When I was in college, my best friend and roommate always woke up happy. She’d bounce out of bed and sing “Good Morning, Sunshine!” to me. I have to admit on certain mornings I found it quite annoying. But, by choosing to always wake up on the right side of bed, she set the tone for her day and mine. And, she taught me something that I’d never considered: Your alarm clock does not need to be your enemy! I now have my own good morning songs that I sing to my kiddos when I drag them out of bed at 6:45 a.m. On this particular morning, my joyful wake-up call was greeted by my five-year-old’s fist, my nine-year-old’s pillow (heaved in my direction) and my eleven-year-old’s exasperated sigh (and maybe an eye-roll, too).
One of my dearest friends from North Carolina sent me this beautiful “I Choose Joy” piece of art for my birthday this year. I hung it above the light switch that I turn on when I wake up each morning. It makes me happy because it reminds me of my wise friend and that happiness is a choice.

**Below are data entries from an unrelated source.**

Lemma neighbor_ids_fmap snap :
  Signals.return_neighbor_ids snap = mob_sender_id <$> Signals.mobile snap.
Proof.
  unfold Signals.return_neighbor_ids.
  assert (H : forall l acc,
             fold_left (fun neighbors n => neighbors ++ [mob_sender_id n]) l acc
             = acc ++ (mob_sender_id <$> l)).
  { induction l as [|a l IH]; intros acc; simpl; [by rewrite app_nil_r|].
    by rewrite IH, <- app_assoc. }
  apply H.
Qed.

(** The neighbours of the receiver at a timestamp are the mobile motes of
    the lines with this timestamp, in the order of the lines: a mote that
    two lines name is there twice. *)
Theorem reader_neighbor_ids (lines : list line) seq t_ :
  read_person_to_person_file convert_rssi_to_power order receiver_id lines = Done seq ->
  Receiver_sequence.return_neighbor_ids seq t_
  = cur_id <$> filter (fun l => cur_t l = t_ /\ cur_id l < 10000) lines.
Proof.
  intros H. pose proof (reader_outcome lines) as Hr. rewrite H in Hr.
  destruct Hr as [_ Hsnap]. unfold Receiver_sequence.return_neighbor_ids.
  rewrite Hsnap. unfold snapshot_of. case_decide as He.
  - rewrite neighbor_ids_fmap. simpl. unfold mobile_of.
    rewrite <- list_fmap_compose. done.
  - by destruct (no_line_no_signal lines t_ He) as [Hm _];
      unfold mobile_of in Hm; apply fmap_nil_inv in Hm as ->.
Qed.
(** C8, as the code has it: after the caller check, cancellation by pair
    looks the event's participants up and takes the first row whose
    userId is the caller's.  No such row: NotFound, nothing deleted.
    Otherwise that first row, a participant of the event and of the user,
    is deleted and success answered; when further rows match as well they
    stay, and nothing is written to the console. *)
Theorem cancel_by_pair_first_match env w caller e :
  fault env _ (ParticipantsView e) = None →
  ((∀ d, d ∈ view_by_event (participants w) e →
         userId (body d) ≠ _id caller) →
   run env w (cancel_rsvp_by_pair caller e (_id caller))
   = (mkResponse 404 (ErrorJson "RSVP not found"), w))
  ∧ (∀ pre d post,
       view_by_event (participants w) e = (pre ++ d :: post)%list →
       (∀ x, x ∈ pre → userId (body x) ≠ _id caller) →
       userId (body d) = _id caller →
       fault env _ (ParticipantsDestroy (_id d) (_rev d)) = None →
       let w' := (run env w (cancel_rsvp_by_pair caller e (_id caller))).2 in
       eventId (body d) = e
       ∧ run env w (cancel_rsvp_by_pair caller e (_id caller))
         = (mkResponse 200 (MessageJson "RSVP cancelled successfully"),
            set_participants (delete (_id d) (participants w)) w)
       ∧ participants w' !! _id d = None
       ∧ (∀ x, x ∈ post →
            participants w' !! _id x = Some (_rev x, body x))
       ∧ console w' = console w).
Proof.
  intros Hview. split; [apply cancel_by_pair_no_match, Hview |].
  intros pre d post Hrows Hpre Hd Hdestroy w'. subst w'.
  assert (d ∈ view_by_event (participants w) e) as Hin.
  { rewrite Hrows. apply elem_of_app. right. left. }
  apply elem_of_view_by_event in Hin as [Hlookup [_ Hkey]].
  assert (run env w (cancel_rsvp_by_pair caller e (_id caller))
          = (mkResponse 200 (MessageJson "RSVP cancelled successfully"),
             set_participants (delete (_id d) (participants w)) w)) as Hrun.
  { unfold cancel_rsvp_by_pair.
    destruct (decide (_id caller ≠ _id caller)); [contradiction |].
    cbn. rewrite (reading_ok _ _ _ _ Hview), Hrows.
    rewrite (find_first _ pre post d).
    - cbn. rewrite (writing_ok _ _ _ _ _ Hdestroy). unfold db_destroy.
      rewrite Hlookup. destruct (decide (_rev d = _rev d)); [| contradiction].
      reflexivity.
    - intros x Hx. apply String.eqb_neq, Hpre, Hx.
    - apply String.eqb_eq, Hd. }
  split; [exact Hkey |]. split; [exact Hrun |]. rewrite Hrun. cbn.
  split; [apply lookup_delete_eq |]. split; [| reflexivity].
  intros x Hx.
  assert (x ∈ view_by_event (participants w) e) as Hxin.
  { rewrite Hrows. apply elem_of_app. right. right. exact Hx. }
  apply elem_of_view_by_event in Hxin as [Hxlookup _].
  rewrite lookup_delete_ne; [exact Hxlookup |].
  pose proof (NoDup_view_ids (participants w) e) as Hdup.
  rewrite Hrows, fmap_app, fmap_cons in Hdup.
  apply NoDup_app in Hdup as (_ & _ & Hdup).
  apply NoDup_cons in Hdup as [Hnotin _].
  intros Heq. apply Hnotin. rewrite Heq. apply list_elem_of_fmap_2, Hx.
Qed.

This morning, Omaha experienced another Winter Weather Advisory. As I was white-knuckling my steering wheel and praying for a safe trip to school, I heard someone on the radio comment that we were experiencing a beautiful snowfall. I am embarrassed to admit that I hadn’t noticed – I was so focused on bundling up my kids and navigating the treacherous roads that I hadn’t paused to appreciate what was right in front of me. He was right. It was beautiful.